|Pretty Plastic Poison|
I suppose this could qualify as another Green, Broke & Living in Kits Recycling Tip, so here comes the banner:
Do you ever find yourself wondering what to do with those plastic mesh bags that contain peanuts, onions or limes? Sometimes it's exceedingly difficult to avoid purchasing them (which is always the best way to go about it!), and if you're at all like me, you cringe at the idea of chucking it into the trash.
|I'm going to turn these into an art project|
I usually would throw a miscellaneous plastic throw-away like that directly into the recycling bin (barring the inspiration to reuse it for another purpose first!). I don't care if Metro Vancouver can't recycle it - I think it should make an appearance at the recycling depot all the same, if only as a reminder that it should be recyclable!
|Snip off strips of that empty mesh onion bag to line your reused pots with!|
I think I've posted before about how I often reuse these mesh bags to store tulip and other spring flower bulbs in my closet (I hang them in a dark, cool and dry place - works great!). But there's another great use that I wanted to remind you of, and that's as a liner for seedling pots.
You know how all the soil falls out the bottom of the pots through the drainage holes? Well you can't very well plug those up - drainage is crucial! So the next best thing is to put a 'screen' over the holes so that water can come out, but most of the soil stays in.
And seeing as it's the end of February (almost - leap year, don't you know!), it's perfect timing for a seed-starting repurposing reminder!

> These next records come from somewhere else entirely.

(** * docker2sh: the Dockerfile reconstructor and the instruction translator

    A shallow embedding of [docker2sh.py]: the line scanner of [main], which
    rebuilds logical instructions out of physical lines, and
    [parse_instruction] with [compress_and_b64], which turn one instruction
    into shell text.

    Text.  A Python [str] is a sequence of Unicode code points, and so is a
    [string] here: a list of numbers, written as a literal when it is ASCII.
    Whitespace ([\s], [str.strip], [str.split]) and line boundaries are
    Python's finite lists.  The word characters [\w] and [str.upper] are
    Python's on the 7-bit range, and above it they are the tables of a
    [Chr.Unicode], of which the development assumes only what holds of
    Python's tables.

    Objects.  The scanner of [main] mutates the dictionary [cur_inst] in
    place and appends that very object to [instructions]; the model keeps a
    store of dictionaries and lists of addresses, and the pure state machine
    used in the proofs is shown to compute the same output. *)

From Stdlib Require Import List Bool Arith NArith ZArith Lia.
From Stdlib Require Import Strings.Byte.
From Equations Require Import Equations.
From Equations.Prop Require Import Logic.
Import ListNotations.

Set Implicit Arguments.

(** ** Strings of code points *)

Inductive string : Set :=
| EmptyString
| String (c : N) (s : string).

Declare Scope string_scope.
Delimit Scope string_scope with string.
Bind Scope string_scope with string.

Fixpoint append (s t : string) : string :=
  match s with
  | EmptyString => t
  | String c s => String c (append s t)
  end.

Notation "s ++ t" := (append s t) : string_scope.

Definition string_of_bytes (l : list byte) : string :=
  fold_right (fun b s => String (Byte.to_N b) s) EmptyString l.

Fixpoint bytes_of_string (s : string) : option (list byte) :=
  match s with
  | EmptyString => Some []
  | String c s =>
      match Byte.of_N c, bytes_of_string s with
      | Some b, Some l => Some (b :: l)
      | _, _ => None
      end
  end.

String Notation string string_of_bytes bytes_of_string : string_scope.

Local Open Scope string_scope.

Module String.

(** [s == t] *)
Fixpoint eqb (s t : string) : bool :=
  match s, t with
  | EmptyString, EmptyString => true
  | String a s, String b t => N.eqb a b && eqb s t
  | _, _ => false
  end.

End String.

(** ** Characters *)

Module Chr.

Definition tab : N := 9.
Definition nl : N := 10.
Definition cr : N := 13.
Definition space : N := 32.
Definition dquote : N := 34.
Definition hash : N := 35.
Definition dollar : N := 36.
Definition rparen : N := 41.
Definition slash : N := 47.
Definition equals : N := 61.
Definition backslash : N := 92.
Definition underscore : N := 95.
Definition backtick : N := 96.

Definition between (lo hi : N) (c : N) : bool :=
  N.leb lo c && N.leb c hi.

(** Python's whitespace, for [\s], [str.strip] and [str.split]: the
    characters of category Zs or of bidirectional class WS, B or S.
    TAB LF VT FF CR, FS GS RS US, SPACE; NEL, NBSP, U+1680, U+2000 to
    U+200A, U+2028, U+2029, U+202F, U+205F, U+3000. *)
Definition is_space (c : N) : bool :=
  between 9 13 c || between 28 32 c
  || N.eqb c 133 || N.eqb c 160 || N.eqb c 5760
  || between 8192 8202 c
  || N.eqb c 8232 || N.eqb c 8233 || N.eqb c 8239 || N.eqb c 8287
  || N.eqb c 12288.

(** The line boundaries of [str.splitlines]: LF VT FF CR, FS GS RS, NEL,
    U+2028 and U+2029. *)
Definition is_linebreak (c : N) : bool :=
  between 10 13 c || between 28 30 c
  || N.eqb c 133 || N.eqb c 8232 || N.eqb c 8233.

Definition is_ascii (c : N) : bool := N.ltb c 128.

(** [\w] below 128: letters, digits and the underscore. *)
Definition word7 (c : N) : bool :=
  between 48 57 c || between 65 90 c || between 97 122 c
  || N.eqb c underscore.

(** [str.upper] below 128. *)
Definition upper7 (c : N) : N :=
  if between 97 122 c then (c - 32)%N else c.

(** [str.upper] works character by character: below 128 by [upper7],
    above by a table [f], which may give several characters. *)
Fixpoint upper_with (f : N -> string) (s : string) : string :=
  match s with
  | EmptyString => EmptyString
  | String c r =>
      (if is_ascii c then String (upper7 c) EmptyString else f c)
      ++ upper_with f r
  end.

(** The part of the Unicode database that the program looks at, beyond
    whitespace: the alphanumeric characters above 127 ([\w]) and the upper
    case mapping above 127.  What is assumed of them: an alphanumeric
    character is not whitespace; upper-casing deletes no character; and
    upper-casing twice is upper-casing once. *)
Class Unicode := {
  uni_word : N -> bool;
  uni_upper : N -> string;
  uni_word_not_space :
    forall c, is_ascii c = false -> uni_word c = true -> is_space c = false;
  uni_upper_not_empty :
    forall c, is_ascii c = false -> uni_upper c <> EmptyString;
  uni_upper_idempotent :
    forall c, is_ascii c = false ->
              upper_with uni_upper (uni_upper c) = uni_upper c
}.

Section Classes.

Context {U : Unicode}.

(** [\w]: alphanumeric or underscore. *)
Definition is_word (c : N) : bool :=
  if is_ascii c then word7 c else uni_word c.

End Classes.

(** Tables with nothing above 127: no alphanumeric character, and
    characters that are their own upper case. *)
Definition Plain : Unicode.
Proof.
  refine {| uni_word := fun _ => false;
            uni_upper := fun c => String c EmptyString |}.
  - discriminate.
  - discriminate.
  - intros c H. cbn. rewrite H. reflexivity.
Defined.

I just sowed a bunch of tomatoes, peppers, tomatillo and some window box flowers this week, along with all the peas I had left. I can't wait for spring!
So there you have it - another way to get more mileage out of that disgusting, petroleum-based poison we call "plastic", before sending it through the waste-management system. Sigh. I'm sure it could almost all be recycled, but in our capitalistic society, if no one's willing to buy the used plastic off of our city, then nothing more is going to happen to it. It's just going to sit and sit and sit in our landfills for generations and then some.
But aren't those toxic bright colours fun? Why not make the most out of it and turn it into something else (if you have kids, a doll-sized hammock?). Maybe by the time you're finished with your objet d'art, there will be a market for it as a recycled commodity. One can dream, yes?
If you don't do art (shame - what a pity! Give it a go sometime in the privacy of your own home; you might like it!), consider donating your clean plastic scraps to Urban Source on Main Street (remember the old Imagination Market?!).
Check out the Plastic Manners blog if you haven't already. Her latest post on 21 Feb 2012 is truly inspirational. Plastic has nothing on nature!